Stopa bezrobocia rejestrowanego wzrosła w kwietniu do 5,8 proc. z 5,4 proc. w marcu. To pierwsza jej zwyżka o tej porze roku co najmniej od początku stulecia. W ujęciu rok do roku wskaźnik ten wzrósł o 0,2 pkt proc. i był to pierwszy taki przypadek od listopada 2013 r. Katastrofy na rynku pracy, której można się było obawiać w związku z recesją, wciąż jednak nie widać.
Ankietowani przez „Parkiet" pod koniec kwietnia ekonomiści szacowali przeciętnie, że stopa bezrobocia wzrosła w minionym miesiącu do 5,7 proc. Później taki szacunek przedstawiło też Ministerstwo Rodziny, Pracy i Polityki Społecznej. Na tym tle wtorkowe dane GUS są lekko rozczarowujące. Szczegóły skłaniają jednak do optymizmu.

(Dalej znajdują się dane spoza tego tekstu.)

(** ** More notes, more evidence *)

Lemma elem_of_present_statements (self : RiskRatingEvaluator) (l : list str)
    (statement : str) :
  statement ∈ present_statements self l ↔
  statement ∈ l ∧ _statement_present (notes self) statement = true.
Proof.
  unfold present_statements.
  assert (∀ acc : gset str,
    statement ∈ foldl (λ acc s, if _statement_present (notes self) s
                                then acc ∪ {[s]} else acc) acc l ↔
    statement ∈ acc ∨ (statement ∈ l ∧ _statement_present (notes self) statement = true))
    as Hfold.
  { induction l as [|s l IHl]; intros acc; cbn [foldl].
    - rewrite elem_of_nil. tauto.
    - rewrite IHl, elem_of_cons.
      destruct (_statement_present (notes self) s) eqn:Hs.
      + rewrite elem_of_union, elem_of_singleton. split.
        * intros [[?| ->]|?]; [by left|right; split; [by left|done]|right; tauto].
        * intros [?|[[->|?] ?]]; [left; by left|left; by right|right; tauto].
      + split.
        * intros [?|[? ?]]; [by left|right; tauto].
        * intros [?|[[->|?] Hp]]; [by left|congruence|right; tauto]. }
  rewrite Hfold, elem_of_empty. tauto.
Qed.

Lemma statement_satisfies_control_positive (self : RiskRatingEvaluator) cid ctext :
  positive_evidence self cid ctext = true →
  _statement_satisfies_control self cid ctext = Ok true.
Proof.
  unfold positive_evidence, _statement_satisfies_control. cbn zeta.
  destruct (_statement_present _ _); [done|].
  destruct (negb _ && Py.str_in cid _); [done|].
  by destruct (bool_decide (1 < _)%nat && _).
Qed.

(** Without positive evidence the answer is left to the rules alone. *)
Lemma statement_satisfies_control_negative (self : RiskRatingEvaluator) cid ctext :
  positive_evidence self cid ctext = false →
  _statement_satisfies_control self cid ctext =
    if bool_decide (cid = "lac_passwords_encrypted_in_transit")
    then cond ← getitem "conditions" (conditions (rules self));
         lac ← getitem "logical_access_controls" (cond_logical_access_controls cond);
         Ok false
    else Ok false.
Proof.
  unfold positive_evidence, _statement_satisfies_control. cbn zeta.
  destruct (_statement_present _ _); [done|].
  destruct (negb _ && Py.str_in cid _); [done|].
  destruct (bool_decide (1 < _)%nat && _); [done|]. intros _.
  case_bool_decide; [|done].
  destruct (getitem "conditions" _) as [cond|]; [|done]. rewrite !bind_Ok_l.
  destruct (getitem "logical_access_controls" _) as [lac|]; [|done].
  rewrite !bind_Ok_l. by destruct (existsb _ _).
Qed.

Section notes_grow.
Context (self self' : RiskRatingEvaluator).
Context (Hrules : rules self' = rules self).
Context (Hnotes : occurs_in (notes self) (notes self')).

Lemma present_grows statement :
  _statement_present (notes self) statement = true →
  _statement_present (notes self') statement = true.
Proof. by apply statement_present_mono. Qed.

Lemma str_in_grows s :
  Py.str_in s (notes self) = true → Py.str_in s (notes self') = true.
Proof. by apply str_in_mono. Qed.

Lemma present_statements_grows l :
  present_statements self l ⊆ present_statements self' l.
Proof.
  intros statement. rewrite !elem_of_present_statements.
  intros [? ?]. eauto using present_grows.
Qed.

Lemma apply_cross_satisfaction_grows cross :
  _apply_cross_satisfaction self = Ok cross →
  ∃ cross', _apply_cross_satisfaction self' = Ok cross' ∧ cross ⊆ cross'.
Proof.
  intros Hcross.
  pose proof (apply_cross_satisfaction_conditions self') as Hcross'.
  assert (∃ cond, conditions (rules self) = Some cond) as [cond Hcond].
  { unfold _apply_cross_satisfaction in Hcross.
    destruct (conditions (rules self)); [eauto|done]. }
  rewrite Hrules, Hcond in Hcross'. destruct Hcross' as [cross' Hcross'].
  exists cross'. split; [done|]. intros cid.
  rewrite (apply_cross_satisfaction_spec _ _ _ Hcross).
  rewrite (apply_cross_satisfaction_spec _ _ _ Hcross'). rewrite Hrules.
  intros (c & rule & statement & ? & ? & ? & ? & ?).
  exists c, rule, statement. split_and!; [done..| |done]. by apply present_grows.
Qed.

Na koniec kwietnia w urzędach pracy zarejestrowanych było 965,8 tys. bezrobotnych, o 56,4 tys. więcej niż w marcu. Był to jednak głównie efekt rekordowo niskiej liczby wyrejestrowań przy umiarkowanej liczbie nowych rejestracji. „Kwietniowy wzrost stopy bezrobocia w większym stopniu jest efektem zamrażania rekrutacji, ograniczenia zatrudnienia pracowników sezonowych niż gwałtownych zwolnień" – skomentowali ekonomiści z BOŚ.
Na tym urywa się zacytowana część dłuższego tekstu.